In fact, getting more information can often reveal some unexpected insights. It is easy to raise prices because of a fear that others in the market are doing so or that costs are rising. However, if all of that occurs solely on the basis of an assumption or the “just because” argument, then it becomes easier for prices to run rampant. If a more deliberate approach is taken based upon assessment of all factors, then prices become more justifiable and some unexpected outcomes may be found. All of that begs for disruption to how prices are determined for healthcare services and not doing it the same old way.
Does Consolidation Impact?
The inclusion of consolidation as a factor causing higher prices in the BCBS Association report may seem like a thrown-in, but is really an important point. When hospitals or other large institution merge or drive consolidation, market efficiencies are often cited to garner support for the proposed transactions. The argument goes that bringing more groups together under a common entity will allow for efficiency in operation, improve outcomes, and lower costs for all.
Despite those arguments, the evidence consistently shows the reverse. Efficiency is not realized and the larger entities take advantage of negotiating power to extract higher reimbursements. Further, the change in ownership, especially when physician groups are involved, allows regulatory nuances to be utilized. Leaving aside the specific details, it often comes down to consolidation means higher prices.

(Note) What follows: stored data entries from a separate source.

(** * Wi-Fi heat map: calibration, scan aggregation, measurement store, grid

    A shallow embedding of the numeric core of [src/Wifi-heatmap.py]
    (class [WiFiHeatmapApp]) and the properties of it that the
    specification states.

    Modelling conventions.
    - Python [float] / NumPy [float64] values are idealised as real numbers
      ([R]): rounding, signed zeros and overflow are not modelled.  The one
      place where IEEE behaviour is visible in the source, a division by
      zero of a [numpy.float64] (which yields [inf] or [nan] instead of
      raising), is kept apart with the type [np_float64].  Where the
      rounding decides the outcome, in the count and the points of the
      grid, the code is modelled a second time in binary64 (module
      [F64]).  Statements over the reals about signal strengths say so,
      and bound the readings where the range of a double matters
      ([math.pow] overflows for readings above about 3080 dBm and the
      watts underflow to zero below about -3200 dBm).
    - The loop [wait_while_interface_scanning] polls the adapter and
      changes no data; it is left out.  The model of a scan is the scan
      whose waits have returned, and what is stated of a scan or of a
      click that scans is stated of one that returns.
    - Python [int] is [Z]; [str] is [string].
    - A Python [dict] is an insertion-ordered association list with unique
      keys ([dict_set] overwrites in place, as CPython does).
    - A Python exception is the [Raise] branch of the result type [py].
    - The Qt widgets, the drawing calls and the prints carry no data of the
      core and are left out; what a dialog or the wireless adapter returns
      is an argument of the handler that asks for it. *)

From Stdlib Require Import Reals.Reals Lra Lia ZArith List String Bool.
From Stdlib Require Uint63 PrimFloat SpecFloat FloatOps.
Import ListNotations.
Open Scope R_scope.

If that is the proven outcome, then it is necessary to think about whether the ongoing rush to consolidation really is beneficial to the healthcare industry. Some positives are likely there, but maybe a different approach is needed on the cost or price side. Answers are not ready at hand, though if activities keep going in the current direction, regulations could force everyone’s hand.
Next Steps for Cost
Addressing the ever rising cost of healthcare must happen. It is a growing piece of the economy and even individuals who are relatively well off can be catastrophically impacted by a healthcare event. If too few individuals can actually pay for care or are pushed into less than ideal circumstances, all will suffer. Instead, there is time to take the issues seriously and begin charting a course that gives and takes from all involved. Remember, when compromise occurs everyone can come away feeling happy and frustrated because compromise ultimately means that no one got everything that they wanted. Not even attempting that approach though is a dangerous path for healthcare that would lead to ongoing troubled waters.